Havas Media is one of the largest media companies in the world in over 126 markets and generating over $2 Billion in annual revenue last year. Sylvain Le Borgne, EVP Data Platforms, shared with us the secret to their success was creating a data driven culture by moving from strategic analytics to tactical. Specifically, Havas Media had always been a data driven culture, but it was only in the last few years that they embedded analytics into every aspect of their client services operations. Havas Media accomplished this by creating an open data platform called Artemis with built in collaborative, visual, and self service functionality.
At the core, Havas takes the huge volumes of media data streaming in from digital and traditional channels and makes it accessible without the need for coding, scripting, or IT requests. Havas has taken the advanced analytics out of the black box with Alpine and is exposing the intricate details of attribution, customer segmentation, lifetime value, and all of their library of algorithms to the client. By doing so, clients can sit with the account managers and data science teams to make changes to campaigns or programs on the fly.

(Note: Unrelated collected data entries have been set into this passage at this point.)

(** * Ancient Language Researcher Backend: context lifecycle and routing

    A shallow embedding of [src/main.py].  The two module-level
    collections ([users], [user_contexts]) form the server state; every
    endpoint is a handler in a small state-and-exception monad whose
    computations may contact the two outside collaborators (the PDF
    extraction library and the RAG server).

    A Python [str] is modelled by the [string] of its UTF-8 bytes (all
    literals of this file are written that way).  Equality, concatenation
    and suffix tests on the bytes are those of the characters; [len] and
    slices count characters, not bytes (see [Str.len], [Str.slice_to] and
    the encoder [Str.utf8] that relates them to code points). *)

From Stdlib Require Import String Ascii ZArith NArith Bool Lia.
From stdpp Require Import gmap strings list fin_maps.

Local Open Scope Z_scope.

(** ** Python string helpers *)

Module Str.

(** [str.lower()] as far as the extension check needs it: the letters
    A..Z move to a..z and every other byte stays as it is.  (Letters
    outside ASCII, which [str.lower()] also folds, are left alone; none of
    them folds to one of the characters of [".pdf"].) *)
Definition lower_char (c : ascii) : ascii :=
  let n := nat_of_ascii c in
  if ((65 <=? n) && (n <=? 90))%nat then ascii_of_nat (n + 32) else c.

Fixpoint lower (s : string) : string :=
  match s with
  | EmptyString => EmptyString
  | String c s' => String (lower_char c) (lower s')
  end.

(** [s.endswith(suffix)]: some tail of [s] is [suffix]. *)
Fixpoint endswith (s suffix : string) : bool :=
  if String.eqb s suffix then true
  else match s with
       | EmptyString => false
       | String _ s' => endswith s' suffix
       end.

(** A byte [10xxxxxx] continues a character that started earlier; every
    other byte starts a character. *)
Definition is_continuation (c : ascii) : bool :=
  ((128 <=? N_of_ascii c) && (N_of_ascii c <? 192))%N.

(** Number of characters: the bytes that start one. *)
Fixpoint chars (s : string) : nat :=
  match s with
  | EmptyString => 0%nat
  | String c s' => ((if is_continuation c then 0 else 1) + chars s')%nat
  end.

(** [s[:n]]: the bytes of the first [n] characters. *)
Fixpoint slice_to (n : nat) (s : string) : string :=
  match s with
  | EmptyString => EmptyString
  | String c s' =>
      if is_continuation c then String c (slice_to n s')
      else match n with
           | O => EmptyString
           | S n' => String c (slice_to n' s')
           end
  end.

(** [len(s)] *)
Definition len (s : string) : Z := Z.of_nat (chars s).

(** [s.encode("latin-1")] succeeds: every character is below U+0100,
    that is, no byte is [0xC4] or more. *)
Fixpoint latin1 (s : string) : bool :=
  match s with
  | EmptyString => true
  | String c s' => (N_of_ascii c <? 196)%N && latin1 s'
  end.

(** UTF-8 bytes of one code point, and of a sequence of code points. *)
Definition utf8_char (n : N) : string :=
  (if n <? 128 then String (ascii_of_N n) EmptyString
   else if n <? 2048 then
     String (ascii_of_N (192 + n / 64))
       (String (ascii_of_N (128 + n mod 64)) EmptyString)
   else if n <? 65536 then
     String (ascii_of_N (224 + n / 4096))
       (String (ascii_of_N (128 + (n / 64) mod 64))
          (String (ascii_of_N (128 + n mod 64)) EmptyString))
   else
     String (ascii_of_N (240 + (n / 262144) mod 8))
       (String (ascii_of_N (128 + (n / 4096) mod 64))
          (String (ascii_of_N (128 + (n / 64) mod 64))
             (String (ascii_of_N (128 + n mod 64)) EmptyString))))%N.

Fixpoint utf8 (cs : list N) : string :=
  match cs with
  | nil => EmptyString
  | cons c cs' => String.append (utf8_char c) (utf8 cs')
  end.

(** Truth value of an optional string: [None] and [""] are falsy. *)
Definition truthy (o : option string) : bool :=
  match o with
  | Some (String _ _) => true
  | _ => false
  end.

End Str.

(** ** Data model *)

(** Pydantic models. *)
Module User.
Record t := mk { username : string; password : string }.
End User.

Module QueryRequest.
Record t := mk { query : string }.
End QueryRequest.

(** The part of a FastAPI [Request] the handlers read. *)
Module Request.
Record t := mk { cookies : gmap string string }.
End Request.

(** The part of an [UploadFile] the handlers read: the client's file name
    (possibly absent) and the bytes returned by [await file.read()]. *)
Module UploadFile.
Record t := mk { filename : option string; read : list Byte.byte }.
End UploadFile.
(** [PrettyResource.__init__], with the subclass's [_get_recommendation]. *)
Definition PrettyResource_init (_get_recommendation : Resource → M (option string))
    (o : pyobj) : M PrettyResource :=
  match o with
  | PyOther t => raise (type_error t)
  | PyResource r =>
      rec <- _get_recommendation r ;;
      ret {| obj := r;
             type := capitalize (resource_key r);
             id := resource_id r;
             name := resource_name r;
             recommendation := rec |}
  end.

(** The base class implements no rule. *)
Definition PrettyResource_get_recommendation (o : Resource) : M (option string) :=
  raise NotImplementedError.

(** [self.recommendation or ''] *)
Definition or_empty (r : option string) : string :=
  match r with
  | Some s => s
  | None => ""
  end.

Definition prettyrow (p : PrettyResource) : list string :=
  [type p; id p; name p; or_empty (recommendation p)].

(** Truth value of [r.recommendation]: [None] and [''] are false. *)
Definition truthy (r : option string) : bool :=
  match r with
  | Some s => negb (String.eqb s "")
  | None => false
  end.

(** Attribute reads on [self.obj]; a class without the attribute raises. *)
Definition attr_floating_ip (o : Resource) : M FloatingIP :=
  match o with
  | RFloatingIP f => ret f
  | _ => raise (AttributeError "floating_network_id")
  end.

Definition attr_external_gateway_info (o : Resource) : M (option GatewayInfo) :=
  match o with
  | RRouter r => ret (external_gateway_info r)
  | _ => raise (AttributeError "external_gateway_info")
  end.

Definition PrettyFIP_get_recommendation (o : Resource) : M (option string) :=
  f <- attr_floating_ip o ;;
  legacy <- is_legacy_network (ById (floating_network_id f)) ;;
  if legacy then
    match port_id f with
    | None => ret (Some "Unused, Delete")
    | Some _ => ret (Some "Replace")
    end
  else ret None.

Definition PrettyNetwork_get_recommendation (o : Resource) : M (option string) :=
  legacy <- is_legacy_network (ByObject o) ;;
  if legacy then ret (Some "Replace") else ret None.

Definition PrettyRouter_get_recommendation (o : Resource) : M (option string) :=
  interfaces <- py_list (conn.ports (resource_id o) "network:router_interface") ;;
  if (List.length interfaces =? 0)%nat then ret (Some "No networks attached, Delete")
  else
    egi <- attr_external_gateway_info o ;;
    match egi with
    | None => ret None
    | Some g =>
        legacy <- is_legacy_network (ById (gw_network_id g)) ;;
        if legacy then ret (Some "Replace") else ret None
    end.

(** The loop of [PrettyServer._get_recommendation]: the names of the legacy
    networks among the interfaces, in order. *)
Fixpoint legacy_networks_loop (interfaces : list ServerInterface)
    (legacy_networks : list string) : M (list string) :=
  match interfaces with
  | [] => ret legacy_networks
  | interface :: rest =>
      network <- conn.get_network (net_id interface) ;;
      legacy <- is_legacy_network (ByObject (RNetwork network)) ;;
      legacy_networks_loop rest
        (if legacy then legacy_networks ++ [network_name network]
         else legacy_networks)
  end.

Definition PrettyServer_get_recommendation (o : Resource) : M (option string) :=
  interfaces <- match o with
                | RServer s => py_list (conn.server_interfaces s)
                | _ => raise NotFoundException
                end ;;
  legacy_networks <- legacy_networks_loop interfaces [] ;;
  match legacy_networks with
  | [] => ret None
  | _ => ret (Some ("Switch to " +:+ NAME_OVN +:+ " network"))
  end.

Definition PrettyFIP := PrettyResource_init PrettyFIP_get_recommendation.
Definition PrettyNetwork := PrettyResource_init PrettyNetwork_get_recommendation.
Definition PrettyRouter := PrettyResource_init PrettyRouter_get_recommendation.
Definition PrettyServer := PrettyResource_init PrettyServer_get_recommendation.

Definition _query_map : gmap string string :=
  <["floatingip" := "PrettyFIP"]>
  (<["network" := "PrettyNetwork"]>
  (<["router" := "PrettyRouter"]>
  (<["server" := "PrettyServer"]> ∅))).

(** [globals()[name]] for the class names of [_query_map]. *)
Definition globals (name : string) : option (pyobj → M PrettyResource) :=
  if String.eqb name "PrettyFIP" then Some PrettyFIP
  else if String.eqb name "PrettyNetwork" then Some PrettyNetwork
  else if String.eqb name "PrettyRouter" then Some PrettyRouter
  else if String.eqb name "PrettyServer" then Some PrettyServer
  else None.
(** * Progress recording and course aggregation

    A shallow embedding of the server action [saveActivityProgress] and of
    its helper [updateCourseProgress] (module app/actions/activity-actions),
    over an explicit model of the row store they talk to, and the properties
    of that code.

    Conventions of the embedding.
    - The hosted row store is a record of four tables (lists of typed rows), a
      generator of fresh row ids and a schedule of faults: every store call
      takes the next entry of the schedule and, when it is an error, answers
      with that error and leaves the tables untouched.  An empty schedule is
      a store that answers every call.
    - Every write statement the code issues is appended to [writes], with the
      payload and the equality filters exactly as the code chains them.
    - JavaScript numbers are integers here ([Z]); quotients are exact
      rationals ([Q]), not binary64 values, and [Math.round] is
      [floor (x + 1/2)].  The divisor of every division is recorded in
      [divisors].
    - Timestamp columns ([created_at], [updated_at]) and console logging are
      left out: no branch of the code reads them.
    - Store calls report failures through the [error] field of their
      response, as the client library does; no modelled step throws, so the
      [catch] blocks have no counterpart. *)

From Stdlib Require Import ZArith QArith Qround String List Bool Lia Lqa.
From Stdlib Require Import Ascii.
Import ListNotations.

Local Open Scope string_scope.
Local Open Scope list_scope.
Local Open Scope Z_scope.

(** ** JavaScript values *)

Module JS.

(** Truthiness of a number and of a string. *)
Definition truthy_num (z : Z) : bool := negb (z =? 0).
Definition truthy_str (s : string) : bool := negb (s =? "")%string.

(** [a || b] where both sides are a number or undefined. *)
Definition or (a b : option Z) : option Z :=
  match a with
  | Some z => if truthy_num z then a else b
  | None => b
  end.

(** [a || d] where the right side is a number literal. *)
Definition or_num (a : option Z) (d : Z) : Z :=
  match a with
  | Some z => if truthy_num z then z else d
  | None => d
  end.

(** [a || d] where the right side is a string literal. *)
Definition or_str (a : option string) (d : string) : string :=
  match a with
  | Some s => if truthy_str s then s else d
  | None => d
  end.

(** [Math.round]: nearest integer, ties towards plus infinity. *)
Definition Math_round (q : Q) : Z := Qfloor (q + (1 # 2)).

End JS.

(** ** Rows of the four tables *)

Record Activity := mkActivity {
  a_id : string;
  a_course_id : string;
  a_status : string
}.

Record Course := mkCourse {
  c_id : string;
  c_total_enrollment : Z
}.

Record UserCourse := mkUserCourse {
  uc_id : Z;
  uc_user_id : string;
  uc_course_id : string;
  uc_progress : Z;
  uc_score : Z
}.

Definition Json := string.

Record UserProgress := mkUserProgress {
  up_id : Z;
  up_user_id : string;
  up_activity_id : string;
  up_course_id : string;
  up_score : Z;
  up_completed : bool;
  up_answers : option Json;
  up_time_spent : Z
}.

(** ** Equality filters, one type per table, as chained with [.eq(col, v)] *)

Inductive ActivityFilter :=
| A_id (v : string)
| A_course_id (v : string)
| A_status (v : string).

Inductive CourseFilter :=
| C_id (v : string).

Inductive UserCourseFilter :=
| UC_id (v : Z)
| UC_user_id (v : string)
| UC_course_id (v : string).

Inductive UserProgressFilter :=
| UP_id (v : Z)
| UP_user_id (v : string)
| UP_activity_id (v : string)
| UP_course_id (v : string)
| UP_completed (v : bool).

Class Filterable (R F : Type) := holds : F -> R -> bool.

#[global] Instance activity_filterable : Filterable Activity ActivityFilter :=
  fun f r =>
    match f with
    | A_id v => (a_id r =? v)%string
    | A_course_id v => (a_course_id r =? v)%string
    | A_status v => (a_status r =? v)%string
    end.

#[global] Instance course_filterable : Filterable Course CourseFilter :=
  fun f r => match f with C_id v => (c_id r =? v)%string end.

#[global] Instance user_course_filterable : Filterable UserCourse UserCourseFilter :=
  fun f r =>
    match f with
    | UC_id v => uc_id r =? v
    | UC_user_id v => (uc_user_id r =? v)%string
    | UC_course_id v => (uc_course_id r =? v)%string
    end.

#[global] Instance user_progress_filterable : Filterable UserProgress UserProgressFilter :=
  fun f r =>
    match f with
    | UP_id v => up_id r =? v
    | UP_user_id v => (up_user_id r =? v)%string
    | UP_activity_id v => (up_activity_id r =? v)%string
    | UP_course_id v => (up_course_id r =? v)%string
    | UP_completed v => Bool.eqb (up_completed r) v
    end.

(** A row is selected when it passes every chained filter. *)
Definition matches {R F} `{Filterable R F} (fs : list F) (r : R) : bool :=
  forallb (fun f => holds f r) fs.

(** ** Payloads and statements *)

(** [progressData] of [saveActivityProgress]. *)
Record ProgressData := mkProgressData {
  pd_user_id : string;
  pd_activity_id : string;
  pd_course_id : string;
  pd_score : Z;
  pd_completed : bool;
  pd_answers : option Json;
  pd_time_spent : Z
}.

(** [userCourseData] of [updateCourseProgress]. *)
Record UserCourseData := mkUserCourseData {
  ucd_progress : Z;
  ucd_score : Z
}.

(** The object inserted into [user_courses]. *)
Record NewUserCourse := mkNewUserCourse {
  nuc_user_id : string;
  nuc_course_id : string;
  nuc_progress : Z;
  nuc_score : Z
}.

Inductive Stmt :=
| InsertUserCourse (row : NewUserCourse)
| UpdateCourse (total_enrollment : Z) (fs : list CourseFilter)
| UpdateUserProgress (pd : ProgressData) (fs : list UserProgressFilter)
| InsertUserProgress (pd : ProgressData)
| UpdateUserCourse (d : UserCourseData) (fs : list UserCourseFilter).

(** ** The store and the world around a request *)

Record PostgrestError := mkError {
  code : string;
  message : string
}.

Record Response (D : Type) := mkResponse {
  data : option D;
  error : option PostgrestError
}.
Arguments mkResponse {D}.
Arguments data {D}.
Arguments error {D}.

Record DB := mkDB {
  activities : list Activity;
  courses : list Course;
  user_courses : list UserCourse;
  user_progress : list UserProgress;
  next_id : Z
}.

Record World := mkWorld {
  db : DB;
  faults : list (option PostgrestError);
  writes : list Stmt;
  divisors : list Z;
  revalidated : list string
}.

Not only does Havas make the analysis transparent, the platform is also scalable as Alpine is web-based and compatible with Hadoop and Big Data. Havas takes advantage of the collaboration interface to ensure all clients consistently experience a high level of service they have come to depend on. As clients continue to demand more from their data, there is a need to be able to drill into the analysis using advanced exploratory analysis visually and with statistically backed findings. Alpine has made it dead simple to conduct exploratory analysis to find hidden segments, key signals in the noise and correlations in the data and then visualize with Tableau. For example, you may have a distribution of data were it is somewhat clear there are natural clusters of data (Figure 1). With Alpine and Tableau, you can quickly create a clustering algorithm to visualize the inherent clusters in the data (Figure 2).